Requirement: Find the line with "Lemma set_blk_list_id r" in the records below. Copy it and every line after it, up to and including the line with "Proof. intros [[Hnd".

▽

(** What a program may do: blocks are not empty and at most as large as the
    buffer, and only blocks in use are put and freed. *)
Definition op_ok (r : rt_rbb) (a : ring_st) (op : rbb_op) : Prop :=
  match op with
  | OAlloc n => 0 < n <= buf_size r /\ n < 2 ^ 24
  | OPut i | OFree i => i ∈ a.*1
  | OGet => True
  end.

Definition is_put (e : nat * rt_rbb_blk) : bool := bool_decide (status (snd e) = RT_RBB_BLK_PUT).

Definition without (i : nat) (a : ring_st) : ring_st := filter (fun e => fst e <> i) a.

(** The oldest block that was put. *)
Definition first_put (a : ring_st) : option nat := fst <$> head (filter is_put a).

(** The places where a block is looked for. *)
Definition gaps (r : rt_rbb) (a : ring_st) : list Z :=
  match head a.*2, last a.*2 with
  | Some h, Some t =>
      if blk_ptr h <=? blk_ptr t
      then [rbb_ptr r + buf_size r - (blk_ptr t + blk_sz t); blk_ptr h - rbb_ptr r]
      else [blk_ptr h - (blk_ptr t + blk_sz t)]
  | _, _ => [buf_size r]
  end.

(** A queue of blocks: allocation appends a block that overlaps no other, or
    all descriptors are in use, or there is no room. *)
Inductive rbb_spec (r : rt_rbb) (a : ring_st) : rbb_op -> option nat -> ring_st -> Prop :=
| SAlloc n i p :
    i ∉ a.*1 -> inside (rbb_ptr r) (rbb_ptr r + buf_size r) (mk_blk RT_RBB_BLK_INITED n p) ->
    (forall b, b ∈ a.*2 -> disjoint_blks b (mk_blk RT_RBB_BLK_INITED n p)) ->
    rbb_spec r a (OAlloc n) (Some i) (a ++ [(i, mk_blk RT_RBB_BLK_INITED n p)])
| SFull n :
    (forall i b, blk_set r !! i = Some b -> status b <> RT_RBB_BLK_UNUSED) -> rbb_spec r a (OAlloc n) None a
| SNoRoom n : Forall (fun g => g < n) (gaps r a) -> rbb_spec r a (OAlloc n) None a
| SPut i : rbb_spec r a (OPut i) None (mark i RT_RBB_BLK_PUT a)
| SGet i : first_put a = Some i -> rbb_spec r a OGet (Some i) (mark i RT_RBB_BLK_GET a)
| SNone : first_put a = None -> rbb_spec r a OGet None a
| SFree i : rbb_spec r a (OFree i) None (without i a).

(** ** Symbolic execution *)

Lemma wp_in_list {A} (m : M (gmap node (option node)) A) r (Q : A -> rt_rbb -> Prop) :
  wp m (blk_list r) (fun x l => Q x (set_blk_list l r)) -> wp (in_list m) r Q.
Proof. exact (wp_zoom blk_list set_blk_list m r Q). Qed.
Lemma wp_get_blk i b r (Q : rt_rbb_blk -> rt_rbb -> Prop) : blk_set r !! i = Some b -> Q b r -> wp (get_blk i) r Q.
Proof. intros E HQ. unfold get_blk. wp_steps. by eapply wp_deref. Qed.
Lemma wp_upd_blk i b f r (Q : unit -> rt_rbb -> Prop) :
  blk_set r !! i = Some b -> Q tt (set_blk_set (<[i := f b]> (blk_set r)) r) -> wp (upd_blk i f) r Q.
Proof. intros E HQ. unfold upd_blk. wp_step. eapply wp_get_blk; [done|]. by wp_steps. Qed.
Lemma set_blk_list_id r : set_blk_list (blk_list r) r = r.
Proof. by destruct r. Qed.

Lemma rel_nodup r a : rbb_rel r a -> NoDup a.*1.
Proof. intros [[Hnd _] _ _ _ _ _]. apply NoDup_cons in Hnd as [_ Hnd]. by apply NoDup_fmap_1 in Hnd. Qed.

Lemma rel_size r a : rbb_rel r a -> (length a < size (blk_list r))%nat.
Proof. intros [Hl _ _ _ _ _]. apply slist_size in Hl. by rewrite !length_fmap in Hl. Qed.

Lemma fst_in i b (a : ring_st) : (i, b) ∈ a -> i ∈ a.*1.
Proof. intros H. apply list_elem_of_fmap. by exists (i, b). Qed.
Lemma in_fst i (a : ring_st) : i ∈ a.*1 -> exists b, (i, b) ∈ a.
Proof. intros ([j b] & -> & H)%list_elem_of_fmap. by exists b. Qed.
Lemma snd_in b (a : ring_st) : b ∈ a.*2 -> exists i, (i, b) ∈ a.
Proof. intros ([j c] & -> & H)%list_elem_of_fmap. by exists j. Qed.

(** Every block in use has a descriptor of its own. *)
Lemma indices_length {B} (l : list B) (js : list nat) :
  NoDup js -> (forall j, j ∈ js -> is_Some (l !! j)) -> (length js <= length l)%nat.
Proof.
  intros Hnd Hj. rewrite <- (length_seq (length l) 0). apply submseteq_length, NoDup_submseteq; [done|].
  intros j Hin. apply elem_of_seq. apply Hj, lookup_lt_is_Some in Hin. lia.
Qed.

Lemma rel_length r a : rbb_rel r a -> (length a <= length (blk_set r))%nat.
Proof.
  intros Hr. rewrite <- (length_fmap fst a). apply indices_length; [by eapply rel_nodup|].
  intros i (b & Hb)%in_fst. apply (rr_blks _ _ Hr) in Hb. by eexists.
Qed.

Lemma rel_fresh r a i b :
  rbb_rel r a -> blk_set r !! i = Some b -> status b = RT_RBB_BLK_UNUSED ->
  i ∉ a.*1 /\ (length a < length (blk_set r))%nat.
Proof.
  intros Hr Hi Hu. assert (i ∉ a.*1) as Hni.
  { intros (c & Hc)%in_fst. pose proof (rr_blks _ _ Hr _ _ Hc) as E. rewrite Hi in E. injection E as <-.
    by apply (rr_used _ _ Hr _ _ Hc). }
  split; [done|]. rewrite <- (length_fmap fst a). change (length (i :: a.*1) <= length (blk_set r))%nat.
  apply indices_length; [constructor; [done|by eapply rel_nodup]|].
  intros j [->|(c & Hc)%in_fst]%elem_of_cons; [by eexists|]. apply (rr_blks _ _ Hr) in Hc. by eexists.
Qed.

(** Changing the status of descriptor [i] to [v]. *)
Lemma rel_mark r a i b v :
  rbb_rel r a -> (i, b) ∈ a -> v <> RT_RBB_BLK_UNUSED ->
  rbb_rel (set_blk_set (<[i := set_status v b]> (blk_set r)) r) (mark i v a).
Proof.
  intros Hr Hb Hv. pose proof Hr as [Hl Hbs Hu [Hm1 Hm2] Hbuf Hring].
  assert ((mark i v a).*1 = a.*1) as E1 by (unfold mark; rewrite <- list_fmap_compose; done).
  assert (forall j c, (j, c) ∈ mark i v a -> exists c', (j, c') ∈ a /\
    c = if decide (j = i) then set_status v c' else c') as Hin.
  { intros j c Hc. unfold mark in Hc. apply list_elem_of_fmap in Hc as ([j' c'] & E & Hc). simpl in E. injection E as -> ->.
    by exists c'. }
  split; simpl; [by rewrite E1|..].
  - intros j c (c' & Hc & ->)%Hin. case_decide as Hd; [subst j|rewrite list_lookup_insert_ne by done; by apply Hbs].
    pose proof (Hbs _ _ Hc) as E. rewrite (Hbs _ _ Hb) in E. injection E as <-.
    apply list_lookup_insert_eq. apply (lookup_lt_Some _ _ _ (Hbs _ _ Hb)).
  - intros j c (c' & Hc & ->)%Hin. case_decide; [done|by eapply Hu].
  - by rewrite length_insert.
  - done.
  - eapply ringed_ext; [|exact Hring]. unfold mark. rewrite Forall2_fmap, Forall2_fmap_r.
    apply Forall_Forall2_diag, Forall_forall. intros [j c] _. simpl. by case_decide.
Qed.

(** The node behind a block leads to the next block. *)
Lemma rel_next r pre i b post :
  rbb_rel r (pre ++ (i, b) :: post) -> blk_list r !! Some i = Some (head (Some <$> post.*1)).
Proof.
  intros [[_ Hc] _ _ _ _ _]. revert Hc. rewrite fmap_app, fmap_app. cbn [fmap list_fmap fst]. generalize (None : node).
  induction pre as [|[j c] pre IH]; intros p; simpl; intros [_ Hc]; [by apply chain_next in Hc|by apply (IH _ Hc)].
Qed.

Lemma without_in i j c a : (j, c) ∈ without i a <-> j <> i /\ (j, c) ∈ a.
Proof. unfold without. by rewrite list_elem_of_filter. Qed.

Lemma without_split i b pre post :
  i ∉ pre.*1 -> i ∉ post.*1 -> without i (pre ++ (i, b) :: post) = pre ++ post.
Proof.
  assert (forall a : ring_st, i ∉ a.*1 -> without i a = a) as Hid.
  { intros a. induction a as [|[j c] a IH]; [done|]. simpl. rewrite not_elem_of_cons. intros [H1 H2].
    unfold without in *. rewrite filter_cons_True by (simpl; congruence). by rewrite IH. }
  intros H1 H2. unfold without. rewrite filter_app, filter_cons_False by (simpl; tauto).
  f_equal; by apply Hid.
Qed.

(** Unlinking block [i], whose descriptor may then change. *)
Lemma wp_unlink i b r a (Q : node -> rt_rbb -> Prop) :
  rbb_rel r a -> (i, b) ∈ a ->
  (forall x l', l' !! Some i = blk_list r !! Some i ->
     (forall c, rbb_rel (set_blk_set (<[i := c]> (blk_set r)) (set_blk_list l' r)) (without i a)) ->
     Q x (set_blk_list l' r)) ->
  wp (in_list (rt_slist_remove None (Some i))) r Q.
Proof.
  intros Hr Hb HQ. pose proof Hr as [Hl Hbs Hu [Hm1 Hm2] Hbuf Hring]. apply wp_in_list.
  eapply wp_slist_remove; [exact Hl|done|]. intros l' Hl' Hf. apply HQ; [apply Hf; by right|]. intros c. split; simpl.
  - assert (Some <$> (without i a).*1 = filter (fun x => x <> Some i) (Some <$> a.*1)) as ->; [|done].
    unfold without. clear. induction a as [|[j c] a IH]; [done|]. rewrite filter_cons. cbn [fmap list_fmap fst].
    rewrite filter_cons. destruct (decide (j = i)) as [->|Hne].
    + rewrite !decide_False by (by intros H; apply H). exact IH.
    + rewrite !decide_True by (simpl; congruence). simpl. by f_equal.
  - intros j d [Hji Hjd]%without_in. rewrite list_lookup_insert_ne by done. by apply Hbs.
  - intros j d [_ Hjd]%without_in. by eapply Hu.
  - by rewrite length_insert.
  - done.
  - eapply ringed_sublist; [exact Hring|]. unfold without. clear. induction a as [|[j d] a IH]; [done|].
    rewrite filter_cons. case_decide; simpl; [by apply sublist_skip|by apply sublist_cons].
Qed.

Lemma put_wp r a i :
  rbb_rel r a -> i ∈ a.*1 -> wp (rbb_run (OPut i)) r (fun out r' =>
    exists a', rbb_spec r a (OPut i) out a' /\ rbb_rel r' a').
Proof.
  intros Hr [b Hb]%in_fst. simpl. unfold rt_rbb_blk_put. wp_step. eapply wp_upd_blk; [by apply (rr_blks _ _ Hr)|].
  wp_step. exists (mark i RT_RBB_BLK_PUT a). split; [constructor|by apply rel_mark].
Qed.

Lemma free_wp r a i :
  rbb_rel r a -> i ∈ a.*1 -> wp (rbb_run (OFree i)) r (fun out r' =>
    exists a', rbb_spec r a (OFree i) out a' /\ rbb_rel r' a').
Proof.
  intros Hr [b Hb]%in_fst. simpl. unfold rt_rbb_blk_free. wp_step. wp_step. eapply wp_unlink; [done..|].
  intros x l' _ Hrel. eapply wp_upd_blk; [by apply (rr_blks _ _ Hr)|]. wp_step.
  exists (without i a). split; [constructor|apply Hrel].
Qed.

(** The search passes the blocks [pre], none of which was put. *)
Lemma get_loop_wp fuel r pre post a :
  rbb_rel r a -> a = pre ++ post -> filter is_put pre = [] -> (length post <= fuel)%nat ->
  wp (get_loop fuel (head (Some <$> post.*1))) r (fun out r' =>
    exists a', rbb_spec r a OGet out a' /\ rbb_rel r' a').
Proof.
  intros Hr. revert pre fuel. induction post as [|[i b] post IH]; intros pre fuel Ha Hpre Hf.
  - destruct fuel; simpl; wp_step; exists a; (split; [|done]); constructor; unfold first_put;
      by rewrite Ha, filter_app, Hpre.
  - destruct fuel as [|fuel]; [simpl in Hf; lia|]. simpl. wp_step. eapply wp_deref; [done|].
    assert ((i, b) ∈ a) as Hin by (subst a; set_solver).
    wp_step. eapply wp_get_blk; [by apply (rr_blks _ _ Hr)|]. case_decide as Hd.
    + wp_step. eapply wp_upd_blk; [by apply (rr_blks _ _ Hr)|]. wp_step. exists (mark i RT_RBB_BLK_GET a).
      split; [|by apply rel_mark]. constructor. unfold first_put. rewrite Ha, filter_app, Hpre, filter_cons_True; [done|].
      by apply bool_decide_pack.
    + wp_step. apply wp_in_list. assert (blk_list r !! Some i = Some (head (Some <$> post.*1))) as E
        by (apply (rel_next r pre i b); by rewrite <- Ha).
      eapply wp_get_next; [exact E|]. rewrite set_blk_list_id.
      apply (IH (pre ++ [(i, b)])); [by rewrite <- app_assoc| |simpl in Hf; lia].
      rewrite filter_app, Hpre, filter_cons_False; [done|]. by intros ?%bool_decide_unpack.
Qed.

△

Response area:
Lemma set_blk_list_id r : set_blk_list (blk_list r) r = r.
Proof. by destruct r. Qed.

Lemma rel_nodup r a : rbb_rel r a -> NoDup a.*1.
Proof. intros [[Hnd _] _ _ _ _ _]. apply NoDup_cons in Hnd as [_ Hnd]. by apply NoDup_fmap_1 in Hnd. Qed.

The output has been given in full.